Women still do most of the housework and childcare
Not a single country in the world has achieved gender equality.
We live in a world where girls are made to adhere to a dress code in school so they don’t “tempt” the boys. As young women entering the work force, they’ll get paid less than men doing the same job and that’s according to the US Census Bureau.
They’ll learn not to leave a drink on the table, they’ll learn to walk through parking lots with their keys laced between their fingers and they’ll learn to text someone when they’re home safe.
They’ll learn not to go out alone after dark, lock the car door instantly, and to be careful how they reject men because women have been shot for saying no.
And heaven forbid, if they get raped, instead of being consoled, they’ll be asked what they were wearing and why were they there.
I don’t know what kind of wild imagination a person must have to think any of that constitutes gender equality.
March is Women’s History Month and I’d like to tell Alice Paul to rest in peace…
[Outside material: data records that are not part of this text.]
(** X20.  What [get_latency_stats] reports about the tracker samples of the
    symbol whose timestamp lies within the bounds given: [count] is their
    number; when there are some, [min] and [max] are samples and every sample
    lies between them; when there are none, all figures are 0; and the call
    raises [TypeError] exactly when one of the selected samples is [None]. *)
Theorem get_latency_stats_spec (c : BBOCache) (sym : string) (start_time end_time : option Z) :
  let samples := latency_samples (series (_latency_stats c) sym) start_time end_time in
  match get_latency_stats c sym start_time end_time with
  | Summary min_latency max_latency count =>
      count = length samples ∧ (None ∉ samples) ∧
      match samples with
      | [] => min_latency = 0 ∧ max_latency = 0
      | _ :: _ =>
          Some min_latency ∈ samples ∧ Some max_latency ∈ samples ∧
          ∀ x, Some x ∈ samples → min_latency ≤ x ≤ max_latency
      end
  | SummaryRaised exn => exn = "TypeError"%string ∧ None ∈ samples
  end.
Proof.
  cbv zeta. unfold get_latency_stats, series.
  destruct (_latency_stats c !! sym) as [stats|]; cbn [default from_option id].
  2:{ unfold latency_samples. rewrite filter_nil. cbn [fmap list_fmap length].
      split; [done|]. split; [apply not_elem_of_nil|done]. }
  destruct (latency_samples stats start_time end_time) as [|sample rest] eqn:Es.
  { split; [done|]. split; [apply not_elem_of_nil|done]. }
  destruct (mapM id (sample :: rest)) as [k|] eqn:Ek.
  - apply mapM_id_elem_of in Ek. destruct k as [|x xs]; [done|].
    rewrite Ek. split; [by rewrite length_fmap|].
    split.
    { intros (y & Hy & _)%list_elem_of_fmap. done. }
    destruct (foldl_min_spec x xs) as [Hmin Hmin'].
    destruct (foldl_max_spec x xs) as [Hmax Hmax'].
    rewrite fmap_cons.
    change (Some x :: (Some <$> xs)) with (Some <$> x :: xs).
    split; [by apply list_elem_of_fmap_2|]. split; [by apply list_elem_of_fmap_2|].
    intros y (y' & [= ->] & Hy)%list_elem_of_fmap. split; [by apply Hmin'|by apply Hmax'].
  - split; [done|]. apply mapM_None_1 in Ek. apply Exists_exists in Ek as (y & Hy & Hnone).
    simpl in Hnone. by subst y.
Qed.
(** * DictaBERT to Core ML conversion script: a shallow embedding

    The development embeds [scripts/convert_dictabert_coreml.py]:

    - the binary32 arithmetic of the additive attention mask built in
      [MaskedLMWrapper.forward] (lines 48-49 of the script);
    - the wrapper itself, with the encoder and the head as loaded modules;
    - the vocabulary export of [main] ([sorted] by id, one [write] per token);
    - the file system the script writes to, and [main] as a computation over
      it that records every call to an outside library.

    Conventions.  A Python [str] is the [string] of its bytes in UTF-8, a
    lone surrogate being held as the three bytes a permissive encoder gives
    it; the development looks at the line feed and at these surrogates.  A
    Python [int] is a [Z].  A [dict] is the list of its items in insertion
    order.  A tensor is its shape together with its entries in row-major
    order.  A binary32 value is a [spec_float] with 24 bits of precision and
    exponent bound 128, and Python floats are [spec_float]s with 53 bits and
    bound 1024. *)

From Stdlib Require Import ZArith QArith Lia Floats.SpecFloat Sorting.Sorted.
From Stdlib Require Import Strings.Ascii Strings.String.
From stdpp Require Import gmap strings list fin_maps sorting.

Open Scope Z_scope.

(* ================================================================= *)
(** * Part I: definitions *)
(* ================================================================= *)

(** ** Exceptions and results *)

(** The Python exceptions the modelled code can raise.  [ExternalError]
    stands for whatever a library outside the script raises. *)
Inductive exn : Type :=
| IndexError
| FileExistsError
| FileNotFoundError
| NotADirectoryError
| IsADirectoryError
| UnicodeEncodeError
| ExternalError (what : string).

Definition result (A : Type) : Type := exn + A.

Definition is_ok {A} (r : result A) : bool :=
  match r with inr _ => true | inl _ => false end.

(** ** binary32 arithmetic *)

Definition prec32 : Z := 24.
Definition emax32 : Z := 128.
Definition f32 : Type := spec_float.

(** [tensor.to(torch.float32)] on an integer entry: round to nearest even. *)
Definition f32_of_int (z : Z) : f32 := binary_normalize prec32 emax32 z 0 false.

Definition f32_sub : f32 -> f32 -> f32 := SFsub prec32 emax32.
Definition f32_mul : f32 -> f32 -> f32 := SFmul prec32 emax32.

(** A Python float literal [d e+k] with [0 <= k]: the binary64 nearest to
    the integer [d * 10^k]. *)
Definition f64_of_decimal (digits exp10 : Z) : spec_float :=
  binary_normalize 53 1024 (digits * 10 ^ exp10) 0 false.

(** A Python scalar combined with a float32 tensor is first rounded to
    binary32. *)
Definition f32_of_f64 (x : spec_float) : f32 :=
  match x with
  | S754_finite s m e => binary_round prec32 emax32 s m e
  | _ => x
  end.

(** The literal [1.0] of line 49. *)
Definition one32 : f32 := f32_of_f64 (f64_of_decimal 1 0).

(** The literal [-3.4028e+38] of line 49. *)
Definition neg_big32 : f32 := f32_of_f64 (SFopp (f64_of_decimal 34028 34)).

Definition zero32 : f32 := S754_zero false.

(** The exact rational value of a finite binary32 number. *)
Definition f32_value (x : f32) : option Q :=
  match x with
  | S754_zero _ => Some (inject_Z 0)
  | S754_finite s m e => Some (inject_Z (cond_Zopp s (Z.pos m)) * Qpower (inject_Z 2) e)%Q
  | S754_infinity _ | S754_nan => None
  end.


(** Comparison of a binary32 number with an integer, over the extended
    reals: an infinity is beyond every integer, a NaN compares with none. *)
Definition f32_le_int (x : f32) (z : Z) : Prop :=
  match x with
  | S754_infinity true => True
  | S754_infinity false | S754_nan => False
  | _ => match f32_value x with Some q => Qle q (inject_Z z) | None => False end
  end.


(** ** Tensors *)

Record tensor (A : Type) : Type := Tensor {
  shape : list nat;
  data : list A
}.
Arguments Tensor {A} shape data.
Arguments shape {A} t.
Arguments data {A} t.

Definition numel (s : list nat) : nat := foldr Nat.mul 1%nat s.

Definition tensor_map {A B} (f : A -> B) (t : tensor A) : tensor B :=
  Tensor (shape t) (map f (data t)).

(** [t.unsqueeze(d)]: a dimension of size one is inserted at position [d];
    torch raises [IndexError] when [d] exceeds the rank. *)
Definition unsqueeze {A} (d : nat) (t : tensor A) : result (tensor A) :=
  if (d <=? length (shape t))%nat
  then inr (Tensor (take d (shape t) ++ 1%nat :: drop d (shape t)) (data t))
  else inl IndexError.

Definition to_float32 (t : tensor Z) : tensor f32 := tensor_map f32_of_int t.

(** [c - t] for a Python scalar [c]. *)
Definition rsub_scalar (c : f32) (t : tensor f32) : tensor f32 :=
  tensor_map (fun x => f32_sub c x) t.

(** [t * c] for a Python scalar [c]. *)
Definition mul_scalar (t : tensor f32) (c : f32) : tensor f32 :=
  tensor_map (fun x => f32_mul x c) t.

(** [torch.arange(n)]. *)
Definition arange (n : nat) : tensor Z := Tensor [n] (map Z.of_nat (seq 0 n)).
When Alice Paul was 63 years old, she began to realize that maybe her amendment wasn’t going to happen in her lifetime. So she rolled up her sleeves and got it added to the United Nations 1948 Universal Declaration of Human Rights.
At 79 years of age, she got it added to Civil Rights Act of 1964.
She spent her entire life fighting for equality. Right until she died at 92. She was tireless. To this day, people leave notes at her tombstone to thank her for her lifelong work on behalf of women’s rights.
In the time it took you to read this, 4 women have been raped and one has been murdered. Their perpetrators will walk free. 75% will not be reported and of the few who are reported, half a percent will face repercussion.
This year—2023—marks 100 years since Alice Paul proposed that amendment.
I’d like to tell her to rest in peace.
But I don’t imagine she does.
“If the women of the world had not been excluded from world affairs,
things today might have been different.” — Alice Paul, 1885-1977
This is going to sound strange, but I think some women shy away from the term feminist because they associate it with abortion rights and lesbians. They may be pro-choice and pro LBGQT+ rights but they don’t want people to make assumptions about them by saying, “I’m a feminist.” Just a theory.
Excellent piece! It is chilling seeing all the stats placed together in such a short amount of space. The realities of the US are getting more and more unbelievable.